Just weeks after facing intense uproar, executives with the Vanderbilt Pediatric Gender Clinic in Nashville, Tennessee, have agreed to pause all transgender surgeries on minors.
News of the pause came via a letter sent to Tennessee state Rep. Jason Zachary (R).
“We are pausing gender affirmation surgeries on patients under 18 while we complete this review, which may take several months,” wrote C. Wright Pinson, deputy CEO and chief health system officer for the Vanderbilt University Medical Center.
Pinson noted in the letter that VUMC secured parental consent for each case involving a minor and stated no “genital procedures” had been performed.
The executive also committed to protecting conscientious objectors who work at VUMC but have sincere concerns about performing such treatments and surgeries, particularly on minors.

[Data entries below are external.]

(* ===== verification/ClientInstructions.v ===== *)
(** * Instruction builders of the client library

    clients/equinox/src/abi: every instruction the browser and the scripts
    build (transaction.ts, v3.ts derivations, v3-instructions.ts,
    order-instructions.ts, session-instructions.ts, registry-instructions.ts,
    custody-instructions.ts, magicblock-instructions.ts, oracle-instructions.ts,
    exchange-config-instructions.ts), written as the source writes them: stores
    into a preallocated array at fixed offsets.  A web3.js [PublicKey] is its 32
    bytes; parsing a textual key and deriving a program address belong to
    web3.js and are parameters.  ClientEquivalence relates the builders to the
    encoders of the worker and to the relayer's checks. *)

From S2P Require Import Prelude Bytes ExecutionStatus V3Market Transactions Relay.

(** ** transaction.ts *)

Definition PublicKey := list Z.

Inductive AddressInput := addr_key (k : PublicKey) | addr_text (s : string).

(** The web3.js functions, and the program id of the deployment manifest. *)
Record Web3 := mkWeb3 {
  new_PublicKey : string -> option PublicKey;
  findProgramAddressSync : list (list Z) -> PublicKey -> PublicKey;
  toBase58 : PublicKey -> string;
  EQUINOX_PROGRAM_KEY : PublicKey }.

(** [SystemProgram.programId]: 32 zero bytes. *)
Definition SystemProgram_programId : AddressInput := addr_key (replicate 32 0).

(** An optional address that is present and not the empty string. *)
Definition given (a : option AddressInput) : option AddressInput :=
  match a with
  | Some (addr_text s) => if bool_decide (s = "") then None else a
  | _ => a
  end.

Record ClientMeta := mkClientMeta { pubkey : PublicKey; isSigner : bool; isWritable : bool }.

Record TransactionInstruction := mkTransactionInstruction {
  ti_programId : PublicKey; ti_keys : list ClientMeta; ti_data : list Z }.

(** [Buffer.from(text)] of an ASCII string. *)
Definition ascii_bytes (s : string) : list Z := (fun c => Z.of_N (Ascii.N_of_ascii c)) <$> String.list_ascii_of_string s.

(** [new Uint8Array(n)], [data.set(bytes, off)] and the little-endian setters of
    a [DataView], at offsets inside the array. *)
Definition new_Uint8Array (n : nat) : list Z := replicate n 0.
Definition set_bytes (data : list Z) (off : Z) (bs : list Z) : list Z := list_inserts (Z.to_nat off) bs data.
Definition setUint16 (data : list Z) (off v : Z) : list Z := writeUnsigned data off v 2.
Definition setUint32 (data : list Z) (off v : Z) : list Z := writeUnsigned data off v 4.
Definition setInt32 (data : list Z) (off v : Z) : list Z := writeUnsigned data off v 4.
Definition setBigUint64 (data : list Z) (off v : Z) : list Z := writeUnsigned data off v 8.

(** ** instructions.ts: the opcodes the worker does not share *)
Module CLIENT_OPCODE.
Definition initializeMarket : Z := 0.
Definition createTraderSeat : Z := 1.
Definition closeTraderSeat : Z := 2.
Definition initializeSettlementScratch : Z := 8.
Definition initializeExchange : Z := 19.
Definition registerStockInstrument : Z := 20.
Definition createPerpMarket : Z := 21.
Definition updateStockInstrument : Z := 22.
Definition suspendStockInstrument : Z := 23.
Definition updateMarketRisk : Z := 24.
Definition enterCorporateAction : Z := 28.
Definition resolveCorporateAction : Z := 29.
Definition closeMarket : Z := 30.
Definition updateExchangeConfig : Z := 40.
Definition delegateClusterMember : Z := 41.
Definition createV3Account : Z := 46.
Definition initializeV3Market : Z := 47.
Definition delegateV3Account : Z := 48.
Definition createV3TraderSeat : Z := 49.
Definition closeV3TraderSeat : Z := 50.
Definition requestV3Undelegation : Z := 51.
Definition rollbackV3Undelegation : Z := 52.
Definition createV3VaultAccount : Z := 56.
Definition createV3TradingSession : Z := 57.
Definition updateOracleSnapshotV3 : Z := 58.
Definition createOracleSnapshotV3 : Z := 59.
Definition depositToInboxV3 : Z := 60.
Definition claimInboxDepositV3 : Z := 61.
Definition requestWithdrawalV3 : Z := 62.
Definition claimWithdrawalV3 : Z := 63.
End CLIENT_OPCODE.

(** constants.ts *)
Definition DELEGATION_PROGRAM : string := "DELeGGvXpWV2fqJUhqcF5ZSYMS4JTLjteaAMARRSaeSh".
Definition MAGIC_PROGRAM : string := "Magic11111111111111111111111111111111111111".
Definition MAGIC_CONTEXT : string := "MagicContext1111111111111111111111111111111".

Inductive V3AccountKind := kind_core | kind_book_page | kind_seat_shard | kind_event_shard.

Inductive SelfTradeBehavior := stp_abort | stp_cancel_provide | stp_decrement_take.

Definition selfTradeBits (value : option SelfTradeBehavior) : Z :=
  match default stp_abort value with
  | stp_abort => 0
  | stp_cancel_provide => Z.shiftl 1 3
  | stp_decrement_take => Z.shiftl 2 3
  end.

Record V3ExecutionAccounts := mkExecution {
  core : AddressInput; bookPages : list AddressInput; seatShards : list AddressInput; eventShards : list AddressInput;
  authority : AddressInput; session : option AddressInput; oracleSnapshot : option AddressInput }.

(** The order fields of [PlaceOrderParams] and [V3OrderParams]. *)
Record OrderParams := mkOrderParams {
  seatIndex : numeric; side : Side; tree : option OrderTree; quantity : numeric; priceOrOffset : numeric;
  expiresAt : option numeric; pegLimit : option numeric; clientOrderId : numeric; actionNonce : option numeric;
  postOnly : bool; immediateOrCancel : bool; reduceOnly : bool; selfTradeBehavior : option SelfTradeBehavior }.

(** The session limits of both session modules. *)
Record TradingSessionPolicy := mkPolicy {
  tp_seatIndex : numeric; tp_actions : numeric; tp_maxOrderNotional : numeric; tp_maxCumulativeNotional : numeric;
  tp_maximumExposure : numeric; tp_maximumOpenOrders : numeric }.

(** [n !== 0] for a number or a bigint: only the number 0 is equal to 0. *)
Definition is_number_zero (n : numeric) : bool := match n with Num z => z =? 0 | _ => false end.

(** [Number.isInteger(n)] of a number, with its value. *)
Definition as_integer (n : numeric) : option Z := match n with Num z => Some z | _ => None end.

Definition integer_between (lo hi : Z) (n : numeric) : bool :=
  match as_integer n with Some z => (lo <=? z) && (z <=? hi) | None => false end.

Section Client.
Context (web3 : Web3).

Definition publicKey (value : AddressInput) : result PublicKey :=
  match value with
  | addr_key k => Ok k
  | addr_text s => match new_PublicKey web3 s with Some k => Ok k | None => Throw "Invalid Solana public key" end
  end.

Definition accountMeta (a : AddressInput) (signer writable : bool) : result ClientMeta :=
  k ← publicKey a; Ok (mkClientMeta k signer writable).

(** An array literal of [accountMeta] calls. *)
Definition metas (l : list (AddressInput * bool * bool)) : result (list ClientMeta) :=
  mapR (fun '(a, signer, writable) => accountMeta a signer writable) l.

Definition instruction (data : list Z) (keys : result (list ClientMeta)) : result TransactionInstruction :=
  ks ← keys; Ok (mkTransactionInstruction (EQUINOX_PROGRAM_KEY web3) ks data).

(** Rows of an account list: writable, read-only, signers. *)
Definition w_ (a : AddressInput) : AddressInput * bool * bool := (a, false, true).
Definition r_ (a : AddressInput) : AddressInput * bool * bool := (a, false, false).
Definition s_ (a : AddressInput) : AddressInput * bool * bool := (a, true, false).
Definition sw_ (a : AddressInput) : AddressInput * bool * bool := (a, true, true).
Definition optional {A B} (f : A -> B) (a : option A) : list B := match a with Some a => [f a] | None => [] end.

That is a noteworthy concession, given previous statements from Vanderbilt University professor Dr. Ellen Clayton.
As CBN’s Faithwire previously reported:
One of the primary concerns in matters like this — particularly when it involves children — is the rights of those who have sincere, convictional objections based upon their faith.
VUMC, for its part, certainly seemed concerned such objections would arise. Shortly after opening its “transgender clinic,” the medical center hosted a medicine grand round, a formal presentation by an expert or panel of experts on any given clinical issue, to discuss the topic.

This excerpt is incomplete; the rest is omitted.